• [What is needed]
Say the number of lines in the records below that hold the word "false", and only that number.

• [Stored items]
(* ===== verification/Cert.v ===== *)
(** * The certificate and the signed claims: [src/src/checkout/cert.c],
      [src/src/checkout/claims.c]

    [TamgaCert] keeps the three string views; [root], which only owns them, is
    not represented. The views carry their lengths, so they are byte sequences
    that may hold zero bytes. *)

From Stdlib Require Import String.
From S2P Require Import Prelude World Buf Base64 Json JsonParse JsonGrammar JsonSmall Status.
From stdpp Require Import list.
#[local] Open Scope Z_scope.

Record TamgaCert := mk_cert { cert_enc : bytes; cert_sig : bytes; cert_alg : bytes }.

(** [cert] with a null [alg] is not represented: [tamga_cert_parse] returns none. *)
Definition tamga_cert_alg_equals (cert : TamgaCert) (expected : bytes) : bool :=
  if negb (length (cert_alg cert) =? length expected)%nat then false else beq (cert_alg cert) expected.

Definition TAMGA_CLOCK_SKEW_TOLERANCE_SECONDS : Z := 60.

Record TamgaFileClaims := mk_claims { issued_at : Z; has_expiry : bool; expiry : Z }.

Definition json_error_text (e : json_error) : bytes :=
  match e with json_message m => m | TAMGA_JSON_ERROR_OUT_OF_MEMORY => bstr "out of memory" end.

Section Ops.
Context {malloc : Malloc}.

Definition tamga_cert_parse (body : option bytes) : M (status TamgaCert) :=
  match body with
  | None => err TAMGA_ERR_NULL_ARGUMENT (bstr "a required argument was null")
  | Some body =>
      let! decoded := tamga_base64_decode_alloc_why (Some body) in
      match decoded with
      | inl TAMGA_BASE64_FAILURE_OUT_OF_MEMORY =>
          err TAMGA_ERR_OUT_OF_MEMORY (bstr "could not allocate room to decode the certificate")
      | inl _ => err TAMGA_ERR_INVALID_BASE64 (bstr "the certificate body is not valid base64")
      | inr decoded =>
          let! root := tamga_json_parse (Some decoded) in
          match root with
          | inr parse_error =>
              if tamga_json_error_is_out_of_memory (Some parse_error)
              then err TAMGA_ERR_OUT_OF_MEMORY (bstr "could not parse the certificate")
              else err TAMGA_ERR_INVALID_JSON (bstr "certificate JSON is malformed: " ++ json_error_text parse_error)
          | inl root =>
              let enc := tamga_json_object_get (Some root) (Some (bstr "enc")) in
              let sig := tamga_json_object_get (Some root) (Some (bstr "sig")) in
              let alg := tamga_json_object_get (Some root) (Some (bstr "alg")) in
              match tamga_json_as_string enc, tamga_json_as_string sig, tamga_json_as_string alg with
              | Some enc, Some sig, Some alg => ret (inl (mk_cert enc sig alg))
              | _, _, _ =>
                  err TAMGA_ERR_INVALID_JSON
                    (bstr "certificate is missing a required string field (enc, sig or alg)")
              end
          end
      end
  end.

Definition tamga_claims_read (meta : option json) : M (status TamgaFileClaims) :=
  if negb (match meta with None => false | Some _ => match tamga_json_type meta with TAMGA_JSON_OBJECT => true | _ => false end end)
  then err TAMGA_ERR_INVALID_JSON (bstr "the signed payload has no claims object")
  else
    let iat := default 0 (tamga_json_as_int (tamga_json_object_get meta (Some (bstr "iat")))) in
    let exp := tamga_json_object_get meta (Some (bstr "exp")) in
    if (match exp with None => false | Some _ => true end) && negb (tamga_json_is_null exp) then
      match tamga_json_as_int exp with
      | None => err TAMGA_ERR_INVALID_JSON (bstr "the signed exp claim is not an integer")
      | Some value => ret (inl (mk_claims iat true value))
      end
    else ret (inl (mk_claims iat false 0)).

(** [claims] is [None] for a null pointer; [now_unix] is an [int64_t]. *)
Definition tamga_claims_are_expired (claims : option TamgaFileClaims) (now_unix : Z) : bool :=
  match claims with
  | None => false
  | Some claims =>
      if negb (has_expiry claims) then false
      else if now_unix <? TAMGA_CLOCK_SKEW_TOLERANCE_SECONDS then false
      else now_unix - TAMGA_CLOCK_SKEW_TOLERANCE_SECONDS >? expiry claims
  end.
End Ops.

(** ** Specifications *)

Definition string_member (j : json) (key : bytes) : option bytes :=
  tamga_json_as_string (tamga_json_object_get (Some j) (Some key)).

(** The members of an object of the grammar, as a lookup. *)
Definition member (j : json) (key : bytes) : option json := tamga_json_object_get (Some j) (Some key).

Definition cert_spec (body : bytes) : status TamgaCert :=
  match tamga_base64_decode (Some body) with
  | None => inr TAMGA_ERR_INVALID_BASE64
  | Some d =>
      match json_of d with
      | None => inr TAMGA_ERR_INVALID_JSON
      | Some root =>
          match string_member root (bstr "enc"), string_member root (bstr "sig"), string_member root (bstr "alg") with
          | Some enc, Some sig, Some alg => inl (mk_cert enc sig alg)
          | _, _, _ => inr TAMGA_ERR_INVALID_JSON
          end
      end
  end.

(** The claims of a [meta] object: [iat] defaults to 0, an absent or null [exp]
    means no expiry, any other [exp] must be an integer. *)
Definition claims_spec (meta : option json) : status TamgaFileClaims :=
  match meta with
  | Some (JObject ms) =>
      let iat := default 0 (tamga_json_as_int (member (JObject ms) (bstr "iat"))) in
      match member (JObject ms) (bstr "exp") with
      | None | Some JNull => inl (mk_claims iat false 0)
      | Some e => match tamga_json_as_int (Some e) with
                  | None => inr TAMGA_ERR_INVALID_JSON
                  | Some value => inl (mk_claims iat true value)
                  end
      end
  | _ => inr TAMGA_ERR_INVALID_JSON
  end.

(** Past the expiry by more than the tolerance. *)
Definition expired (claims : TamgaFileClaims) (now : Z) : Prop :=
  has_expiry claims = true /\ TAMGA_CLOCK_SKEW_TOLERANCE_SECONDS <= now /\
  expiry claims < now - TAMGA_CLOCK_SKEW_TOLERANCE_SECONDS.

Lemma claims_are_expired_spec claims now :
  tamga_claims_are_expired (Some claims) now = true <-> expired claims now.
Proof.
  unfold tamga_claims_are_expired, expired, TAMGA_CLOCK_SKEW_TOLERANCE_SECONDS. destruct (has_expiry claims); cbn [negb]; [|split; [done|by intros []]].
  destruct (Z.ltb_spec now 60); [split; [done|lia]|]. destruct (Z.gtb_spec (now - 60) (expiry claims)); split; (done || lia).
Qed.

(** Sizes of what comes out of a parsed document. *)
Lemma find_member_In ms k v : find_member ms k = Some v -> exists k', (k', v) ∈ ms.
Proof.
  induction ms as [|[k1 v1] ms IH]; simpl; [done|]. rewrite key_match. case_bool_decide.
  - intros [= <-]. exists k1. apply list_elem_of_here.
  - intros H'. destruct (IH H') as [k' ?]. exists k'. by apply list_elem_of_further.
Qed.

Lemma member_small n j k v : json_small n j -> member j k = Some v -> json_small n v.
Proof.
  intros Hs Hm. destruct j; try done. inversion_clear Hs as [| | | | | |? _ Hall]. simpl in Hm.
  apply find_member_In in Hm as [k' Hin]. rewrite Forall_forall in Hall. by destruct (Hall _ Hin).
Qed.

Lemma member_wf j k v : json_wf j -> member j k = Some v -> json_wf v.
Proof.
  intros Hs Hm. destruct j; try done. inversion_clear Hs as [| | | | | |? _ _ Hall]. simpl in Hm.
  apply find_member_In in Hm as [k' Hin]. rewrite Forall_fmap, Forall_forall in Hall. by apply (Hall _ Hin).
Qed.

Lemma string_member_small n j k s : json_small n j -> string_member j k = Some s -> zlen s <= n.
Proof.
  unfold string_member. fold (member j k). intros Hj Hs. destruct (member j k) as [v|] eqn:E; [|done].
  apply (member_small n) in E; [|done]. destruct v; try done. injection Hs as <-. by inversion E.
Qed.

Lemma json_of_small d j : bytes_ok d -> json_of d = Some j -> json_small TAMGA_MAX_REASONABLE_LEN j /\ json_wf j.
Proof. intros Hd Hj. apply json_of_iff in Hj; [|done]. split; [by eapply jtext_small|by eapply jtext_wf]. Qed.

Lemma cert_spec_small body c :
  cert_spec body = inl c -> zlen (cert_enc c) <= TAMGA_MAX_REASONABLE_LEN /\ zlen (cert_sig c) <= TAMGA_MAX_REASONABLE_LEN.
Proof.
  unfold cert_spec. destruct (tamga_base64_decode (Some body)) as [d|] eqn:Ed; [|done].
  destruct (json_of d) as [root|] eqn:Ej; [|done]. apply decode_bytes in Ed as [Hd _].
  destruct (json_of_small _ _ Hd Ej) as [Hs _].
  destruct (string_member root (bstr "enc")) eqn:E1; [|done]. destruct (string_member root (bstr "sig")) eqn:E2; [|done].
  destruct (string_member root (bstr "alg")); [|done]. intros [= <-]. cbn.
  split; by eapply string_member_small.
Qed.

Section Spec.
Context {malloc : Malloc}.

Lemma cert_parse_post body :
  zlen body <= TAMGA_MAX_REASONABLE_LEN -> post (tamga_cert_parse (Some body)) (refines (cert_spec body)).
Proof.
  intros Hl. unfold tamga_cert_parse, cert_spec. eapply post_bind; [by apply decode_alloc_post|].
  intros [[]|d] Hd; try (by (apply refines_err; rewrite Hd)).
  { apply post_err. by apply refines_oom. }
  rewrite Hd. pose proof (decode_bytes _ _ Hd) as [Hok _].
  eapply post_bind; [by apply parse_post|]. intros [root|e] Hr.
  - rewrite Hr. unfold string_member.
    destruct (tamga_json_as_string _); [|by apply refines_err]. destruct (tamga_json_as_string _); [|by apply refines_err].
    destruct (tamga_json_as_string _); [|by apply refines_err]. apply post_ret. by apply refines_ret.
  - destruct (tamga_json_error_is_out_of_memory (Some e)) eqn:Eo.
    + apply post_err. apply refines_oom. intros Ha. by destruct (Hr Ha).
    + apply post_err. split; [|done]. intros Ha. destruct (Hr Ha) as [-> _]. done.
Qed.

Lemma claims_read_post meta : post (tamga_claims_read meta) (refines (claims_spec meta)).
Proof.
  unfold tamga_claims_read, claims_spec. destruct meta as [[]|]; cbn [tamga_json_type negb]; try (by apply refines_err).
  unfold member. destruct (tamga_json_object_get _ (Some (bstr "exp"))) as [[]|] eqn:E; cbn [tamga_json_is_null negb andb];
    try (apply post_ret; by apply refines_ret); destruct (tamga_json_as_int _) eqn:Ei;
    try (apply post_ret; by apply refines_ret); by apply refines_err.
Qed.
End Spec.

• [Answer to the problem]
8